Recall: G is solvable if ∃ a normal tower whose subquotients are all Abelian, {id} = G0 ⊆ G1 ⊆ G2 ⊆ ··· ⊆ Gl-1 ⊆ Gl = l, Gi-1 ◁ Gi, Gi/Gi-1 is Abelian.
Dirichlet’s theorem on arithmetic progression. Let any be two positive coprime integers a and d, there are infinitely many primes of the form a + nd, where n is also a positive integer, i.e., there are infinitely many primes that are congruent to a modulo d.
It was not long before an obvious, but yet quite challenging question was raised. Given a finite group G, define G as realizable if there exists a polynomial in ℚ[X] having G as its Galois group. The big question is, which groups are realizable?
Proposition. Every finite Abelian group is realized as a Galois group over ℚ. In other words, every finite Abelian group is the Galois group of some finite extension K over ℚ.
Proof.
First, let’s assume that G is cyclic, G ≋ ℤ/nℤ, [Dirichlet’s theorem on arithmetic progression] ∃p prime such that p ≡ 1 (mod n), i.e. n divides p -1, and consider the pth cyclotomic field ℚ(ξp) where ξp is a primitive p-th root of unity. It has a Galois group that is isomorphic to (ℤ/pℤ)*, i.e. G = Gal(ℚ(ξp)/ℚ) ≋ (ℤ/pℤ)* ≋ ℤ/(p-1)ℤ.
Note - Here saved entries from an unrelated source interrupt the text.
(** The client has received [stream] since the last reply and waits for
    more. *)
Definition receiving (stream : bytes) c : Prop :=
  data_start (query_buffer_ c) ≠ 0 ∧
  fed stream [] (query_buffer_ c) (next_parser (mbulk_parser_ c)) (arguments_ c).

Lemma Parse_next result b p :
  Parse result b p = Parse result b (next_parser (Some p)).
Proof.
  unfold next_parser. case_bool_decide as E; [|done].
  unfold Parse. rewrite (bool_decide_true (state_ p = kError ∨ state_ p = kDone)) by done.
  by rewrite (bool_decide_false (state_ new_parser = kError ∨ state_ new_parser = kDone))
    by (by intros [|]).
Qed.

Lemma next_in_progress o p : from_option InProgress false o = true → deref o = Ok p →
  next_parser o = p ∧ state_ p = kParsing.
Proof.
  destruct o as [q|]; simpl; [|done]. unfold InProgress. intros Hst%bool_decide_eq_true [= <-].
  rewrite bool_decide_false by (rewrite Hst; by intros [|]). done.
Qed.

Lemma fed_init_pending stream chunk b p args :
  fed stream chunk b p args → state_ p ≠ kParsing → pending b = stream ++ chunk.
Proof.
  intros [_ Hf] Hst. destruct (state_ p); try done. by destruct Hf as (_&?&_).
Qed.

Lemma EnsureAvailable_nonnull n g blk b p z b' :
  EnsureAvailable n g blk b = Ok (p, z, b') → data_start b ≠ 0 → blk_addr blk ≠ 0 →
  data_start b' ≠ 0.
Proof.
  unfold EnsureAvailable. intros Heq Hb Hblk. destruct (_ <=? _)%nat; [by simplify_eq|].
  apply bind_Ok_inv in Heq as (?&_&Heq). injection Heq as _ _ <-. unfold resize.
  destruct (_ <=? _)%nat; simpl; assumption.
Qed.
(* ===== verification/Samples.v ===== *)
(** * Sample services

    Concrete services on the hash table, at which the theorems about commands
    and about the server are applied. *)

From S2P Require Import Prelude Chars Config Table Replier HashTable HashTableInv HashTableSpec.
From S2P Require Import HashTableThms Service ServiceInv ServiceSpec StringCommands CommandSpec.
From S2P Require Import StringCommandsThms KeyCommands Eviction Dispatch.

#[global] Existing Instance toy_hash.
#[global] Existing Instance release_build.

(** The two tables of the program. *)
Abbreviation DataTable := (HashTable MTSPtr).
Abbreviation ExpireTable := (HashTable Z).

(** A memory tracker that counts 100 bytes for every key. *)
#[global] Instance sample_memory : Memory DataTable ExpireTable := {
  mallocator_bytes s := 100 * Count (data_ht_ s);
  query_buffer_bytes := 0 }.

Definition empty_service (config : Config) : Service DataTable ExpireTable :=
  new_Service config (new_table 1) (new_table 2) 0.

Definition empty_db : DB := mkDB ∅ ∅.

Lemma empty_is config : svc_is (empty_service config) empty_db.
Proof.
  assert (∀ V (i : nat), wf (new_table (V:=V) i) ∧ tview (new_table (V:=V) i) = ∅) as Hnew.
  { intros V i. split; [apply new_table_wf|by apply tview_no_buckets; [apply new_table_wf|]]. }
  destruct (Hnew MTSPtr 1%nat) as [Hd Hdv], (Hnew Z 2%nat) as [He Hev].
  assert (t_view (data_ht_ (empty_service config)) = ∅) as Hdv' by exact Hdv.
  assert (t_view (expire_ht_ (empty_service config)) = ∅) as Hev' by exact Hev.
  split; rewrite ?Hdv', ?Hev'; try done.
  - by intros x [? ?].
  - by intros x ?%elem_of_nil.
Qed.

Lemma new_pool_ok (config : Config) : pool_ok (empty_service config).
Proof. split; [constructor|]. simpl. unfold kEvictionPoolLimit. lia. Qed.

(** ** A service with data

    The strings [foo = bar] and [n = 12345], the second with an expiry time,
    at time 1000. *)

Definition sample_config : Config := default_config.

Definition at_time (now : Z) (s : Service DataTable ExpireTable) : Service DataTable ExpireTable :=
  UpdateCommandTime now s.

Definition after (h : list bytes → Result → Service DataTable ExpireTable →
                     Outcome (Result * Service DataTable ExpireTable))
    (args : list string) (s : Service DataTable ExpireTable) : Service DataTable ExpireTable :=
  match h (lit <$> args) new_Result s with Ok (_, s) => s | _ => s end.

Definition sample_service : Service DataTable ExpireTable :=
  after PSetEXFunction ["PSETEX"%string; "n"%string; "5000"%string; "12345"%string]
    (after MSetFunction ["MSET"%string; "foo"%string; "bar"%string]
      (at_time 1000 (empty_service sample_config))).

Definition sample_db : DB :=
  mkDB {[ lit "foo" := lit "bar"; lit "n" := lit "12345" ]} {[ lit "n" := 6000 ]}.

Lemma after_is h args s out d' :
  cmd_post s out (h (lit <$> args) new_Result s) → out.2 = d' →
  svc_is (after h args s) d' ∧ kept s (after h args s).
Proof.
  destruct out as [a d]. intros (r'&s'&Heq&Hs'&Hk&_) <-. unfold after. by rewrite Heq.
Qed.

Lemma sample_is : svc_is sample_service sample_db ∧ command_time_snapshot_ sample_service = 1000.
Proof.
  set (s0 := at_time 1000 (empty_service sample_config)).
  assert (svc_is s0 empty_db) as H0.
  { apply (svc_is_ext (empty_service sample_config)); try done; apply empty_is. }
  set (a1 := ["MSET"; "foo"; "bar"]%string).
  destruct (after_is MSetFunction a1 s0 (spec_MSET (lit <$> a1) empty_db)
    (mkDB {[ lit "foo" := lit "bar" ]} ∅)) as [H1 K1].
  { apply MSET_spec; [done|done|]. vm_compute. reflexivity. }
  { reflexivity. }
  set (s1 := after MSetFunction a1 s0) in *.
  set (a2 := ["PSETEX"; "n"; "5000"; "12345"]%string).
  assert (command_time_snapshot_ s1 = 1000) as Ht by (by rewrite (kept_time _ _ K1)).
  destruct (after_is PSetEXFunction a2 s1
    (spec_SETEX (command_time_snapshot_ s1) 1 (lit <$> a2) (mkDB {[ lit "foo" := lit "bar" ]} ∅))
    sample_db) as [H2 K2].
  { apply (SETEX_spec 1); [done|done| |vm_compute; reflexivity|done|lia|].
    - rewrite Ht. unfold time_ok, i64_max. lia.
    - intros m i Hm Hi. rewrite Z.mul_1_r. by apply (ParseInt_i64_range m). }
  { rewrite Ht. vm_compute. reflexivity. }
  split; [exact H2|]. etransitivity; [exact (kept_time _ _ K2)|exact Ht].
Qed.

Lemma sample_room n : (n ≤ 100)%nat → room n sample_db.
Proof.
  intros Hn. unfold room, table_limit.
  replace (size (kv sample_db)) with 2%nat by (vm_compute; reflexivity). lia.
Qed.
Lemma mset_sets_every_pair_witness :
  cmd_post sample_service
    (AOk, db_persist (lit "n") (db_set (lit "n") (lit "2")
            (db_persist (lit "a") (db_set (lit "a") (lit "1") sample_db))))
    (MSetFunction (q ["MSET"; "a"; "1"; "n"; "2"]%string) new_Result sample_service).
Proof.
  apply (mset_sets_every_pair (q ["MSET"; "a"; "1"; "n"; "2"]%string) new_Result
    sample_service sample_db (proj1 sample_is)); [done|]. apply sample_room. simpl. lia.
Defined.

Lemma msetnx_sets_absent_keys_witness :
  cmd_post sample_service (AInt 1, db_set (lit "a") (lit "2") sample_db)
    (MSetNXFunction (q ["MSETNX"; "foo"; "1"; "a"; "2"]%string) new_Result sample_service).
Proof.
  pose proof (msetnx_sets_absent_keys (q ["MSETNX"; "foo"; "1"; "a"; "2"]%string) new_Result
    sample_service sample_db (proj1 sample_is)) as Hc.
  rewrite (proj2 sample_is) in Hc. apply Hc. apply sample_room. simpl. lia.
Defined.

Lemma getset_swaps_value_witness :
  cmd_post sample_service
    (AStr (lit "12345"), db_persist (lit "n") (db_set (lit "n") (lit "x") sample_db))
    (GetSetFunction (q ["GETSET"; "n"; "x"]%string) new_Result sample_service).
Proof.
  pose proof (getset_swaps_value (q ["GETSET"; "n"; "x"]%string) new_Result
    sample_service sample_db (proj1 sample_is) sample_room1) as Hc.
  rewrite (proj2 sample_is) in Hc. exact Hc.
Defined.

Lemma append_appends_witness :
  cmd_post sample_service (AInt 6, db_set (lit "foo") (lit "barbaz") sample_db)
    (AppendFunction (q ["APPEND"; "foo"; "baz"]%string) new_Result sample_service).
Proof.
  apply (append_appends (q ["APPEND"; "foo"; "baz"]%string) new_Result
    sample_service sample_db (proj1 sample_is) sample_room1).
Defined.

Lemma setrange_writes_at_offset_witness :
  cmd_post sample_service (AInt 4, db_set (lit "foo") (lit "bxyz") sample_db)
    (SetRangeFunction (q ["SETRANGE"; "foo"; "1"; "xyz"]%string) new_Result sample_service).
Proof.
  pose proof (setrange_writes_at_offset (q ["SETRANGE"; "foo"; "1"; "xyz"]%string) new_Result
    sample_service sample_db (proj1 sample_is) sample_room1) as Hc.
  assert (shared sample_service (default [] (q ["SETRANGE"; "foo"; "1"; "xyz"]%string !! 1%nat))
          = false) as Hsh by (vm_compute; reflexivity).
  rewrite (proj2 sample_is), Hsh in Hc. exact Hc.
Defined.

Lemma getrange_stays_in_bounds_witness :
  cmd_post sample_service (AStr (lit "234"), sample_db)
    (GetRangeFunction (q ["GETRANGE"; "n"; "1"; "-2"]%string) new_Result sample_service).
Proof.
  pose proof (getrange_stays_in_bounds (q ["GETRANGE"; "n"; "1"; "-2"]%string) new_Result
    sample_service sample_db (proj1 sample_is) sample_values) as Hc.
  rewrite (proj2 sample_is) in Hc. exact Hc.
Defined.

Lemma getex_updates_time_witness :
  cmd_post sample_service (AStr (lit "12345"), db_persist (lit "n") sample_db)
    (GetEXFunction (q ["GETEX"; "n"; "PERSIST"]%string) new_Result sample_service).
Proof.
  pose proof (getex_updates_time (q ["GETEX"; "n"; "PERSIST"]%string) new_Result
    sample_service sample_db (proj1 sample_is) sample_time_ok sample_room1) as Hc.
  rewrite (proj2 sample_is) in Hc. exact Hc.
Defined.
Recall: There is an isomorphism, ψ: (ℤ/nℤ)* → Gal(ℚ(ξn)/ℚ), a (mod n) → σa where σa(ξn) = ξna
p ≡ 1 (mod n) ⇒ n | p -1 ⇒ [G = Gal(ℚ(ξp)/ℚ) ≋ (ℤ/pℤ)*, therefore G is a cyclic group of order p-1] ∃ H ≤ G of order p-1⁄n. Because it is an Abelian extension, every subgroup is Galois, H ◁ G. Let K = ℚ(ξp)H be the fixed field of H (🎉 This is the Galois extension we are looking for) ⇒ K/ℚ is Galois and Gal(K/ℚ) ≋ Gal(ℚ(ξp)/ℚ)/H ≋ (ℤ/pℤ)*/H ≋ [H ≤ (ℤ/pℤ)* of order p-1⁄n, (ℤ/pℤ)*/H is a cyclic group of order $\frac{p-1}{\frac{p-1}{n}}=n$] ℤ/nℤ ≋ G ∎
Let G be a finite Abelian group ⇒ [The Structure Theorem for Finite Abelian Groups. Every finite Abelian group is isomorphic to a direct product of cyclic groups of orders that are powers of prime numbers.] G ≋ ℤ/n1ℤ x ℤ/n2ℤ x ··· x ℤ/nrℤ.
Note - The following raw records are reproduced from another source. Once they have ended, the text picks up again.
Lemma emits_run_print r : emits (G:=G) (run_print r) (messages r).
Proof.
  destruct r as [t|t|t|t|t|t|c n t|t|n]; simpl;
    try apply emits__emit.
  - apply (emits_bind _ _ [_] [_; _]); [apply emits__emit|].
    apply (emits_bind _ _ [_] [_]); apply emits__emit.
  - unfold print_progress. case_bool_decide; apply emits__emit.
  - apply (emits_bind _ _ [_] [_]); apply emits__emit.
  - unfold print_countdown. apply emits_bind; [|apply emits__emit].
    rewrite fmap_as_bind. apply emits_for_each. intros i.
    apply (emits_bind _ _ [_] []); [apply emits__emit | apply emits_ret].
Qed.

Lemma messages_not_nil r : messages r ≠ [].
Proof.
  destruct r; simpl; try done.
  - by case_bool_decide.
  - by destruct (_ <$> _).
Qed.

Lemma printed_texts_emitted b msgs : printed_texts (emitted b msgs) = msgs.*1.
Proof.
  induction msgs as [|[t e] msgs IH]; [done|].
  unfold emitted in *. rewrite bind_cons. unfold printed_texts in *.
  rewrite omap_app, IH. by destruct b.
Qed.

Lemma forwarded_texts_emitted b msgs :
  forwarded_texts (emitted b msgs) = if b then msgs.*1 else [].
Proof.
  induction msgs as [|[t e] msgs IH]; [by destruct b|].
  unfold emitted in *. rewrite bind_cons. unfold forwarded_texts in *.
  rewrite omap_app, IH. by destruct b.
Qed.

Lemma quiet_ret : quiet (G:=G) (ret tt).
Proof. by intros w Hw. Qed.

Lemma quiet_bind (m1 m2 : M G unit) : quiet m1 → quiet m2 → quiet (m1 ;; m2).
Proof.
  intros H1 H2 w Hw. destruct (H1 w Hw) as (Hc & Hg & Hf).
  unfold mbind, SE_bind, bind. destruct (m1 w) as [[[]|e] w1]; simpl in *; [|done].
  destruct (H2 w1 Hc) as (Hc2 & Hg2 & Hf2). by rewrite Hg2, Hf2.
Qed.

Lemma quiet__emit text end_ : quiet (G:=G) (_emit text end_).
Proof.
  intros [out raises g cb cs] Hw; simpl in Hw; subst cb.
  unfold _emit, mbind, SE_bind, bind, try_except_Exception, print, get, pass, ret; simpl.
  destruct (raises (text +:+ end_)) as [[m|m]|]; simpl;
    unfold forwarded_texts; by rewrite omap_app, app_nil_r.
Qed.

Lemma quiet_for_each {A} (xs : list A) (body : A → M G unit) :
  (∀ x, quiet (body x)) → quiet (for_each xs body).
Proof.
  intros Hbody. induction xs as [|x xs IH]; simpl; [apply quiet_ret|].
  by apply (quiet_bind (body x) (for_each xs body)).
Qed.

Lemma quiet_run_print r : quiet (G:=G) (run_print r).
Proof.
  destruct r as [t|t|t|t|t|t|c n t|t|n]; simpl; try apply quiet__emit.
  - repeat (apply quiet_bind; [apply quiet__emit|]). apply quiet__emit.
  - unfold print_progress. case_bool_decide; apply quiet__emit.
  - apply quiet_bind; apply quiet__emit.
  - apply quiet_bind; [|apply quiet__emit]. apply quiet_for_each. intros i.
    apply quiet_bind; [apply quiet__emit | apply quiet_ret].
Qed.
End PrintUtilsFacts.

(** C2. For every message, line end and world, with or without a registered
    callback: when whatever the console write raises and whatever the
    callback raises on this message is an instance of [Exception], [_emit]
    returns normally. Neither failure reaches the caller. *)
Theorem emit_returns_normally {G} (text end_ : string) (w : PrintUtils.world G) :
  (∀ e, PrintUtils.stdout_raises w (text +:+ end_) = Some e →
        isinstance_Exception e = true) →
  (∀ cb e, PrintUtils._gui_callback w = Some cb →
           (cb text (PrintUtils.gui w)).2 = Some e →
           isinstance_Exception e = true) →
  (PrintUtils._emit text end_ w).1 = Return tt.
Proof.
  intros Hout Hcb. destruct w as [out raises g cb cs]; simpl in *.
  unfold PrintUtils._emit, mbind, SE_bind, bind, try_except_Exception,
    PrintUtils.print, PrintUtils.call_callback, get, pass, ret; simpl.
  destruct (raises (text +:+ end_)) as [e|] eqn:Hr; simpl;
    [rewrite (Hout e eq_refl); simpl|];
    (destruct cb as [f|]; simpl; [|done]);
    specialize (Hcb f); destruct (f text g) as [g' [e'|]]; simpl in *;
    try done; by rewrite (Hcb e').
Qed.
Next, using Dirichlet’s theorem on arithmetic progression, take distinct primes p1, p2, ···, pr such that ni|pi-1, notice that there are infinitely many such primes for each i by Dirichlet’s theorem.
Consider $ \tilde{G} $ = (ℤ/p1ℤ)* x (ℤ/p2ℤ)* x ··· x (ℤ/prℤ)*, m = p1 ··· pr. Then, Gal(ℚ(ξm)/Q) ≋ (ℤ/mℤ)* ≋ $\tilde{G} $
Let’s construct a subgroup of $\tilde{G}$, say H, as follows, H ≤ $\tilde{G} $: H = H1 x H2 x ··· x Hr where Hi ≤ (ℤ/piℤ)*, |Hi| = pi-1⁄ni ⇒ $\tilde{G}$/H ≋ (ℤ/p1ℤ)*/H1 x (ℤ/p2ℤ)*/H2 x ··· x (ℤ/prℤ)*/Hr ≋ [|(ℤ/piℤ)*/Hi| = $\frac{p_i-1}{\frac{p_i-1}{n_i}}$] ℤ/n1ℤ x ℤ/n2ℤ x ··· x ℤ/nrℤ ≋ G
The argument is the same as before: Gal(ℚ(ξm)/Q) ≋ (ℤ/mℤ)* ≋ $\tilde{G} $, Abelian, H ◁ $\tilde{G}$ ⇒ K/ℚ = ℚ(ξm)H/ℚ is Galois and Gal(K/ℚ) ≋ $\tilde{G}$/H ≋ G∎
Exercise. Find a degree 4 extension of ℚ with no intermediate fields.
Proof.
Any such extension K/ℚ cannot be Galois, because in that case the Galois group is either C4, also denoted ℤ/4ℤ or V4 = {e, a, b, c}, both of which have subgroups of order 2 (and therefore intermediate fields), namely C2 = ℤ/2ℤ and {e, a} (also {e, b} and {e, c}) respectively.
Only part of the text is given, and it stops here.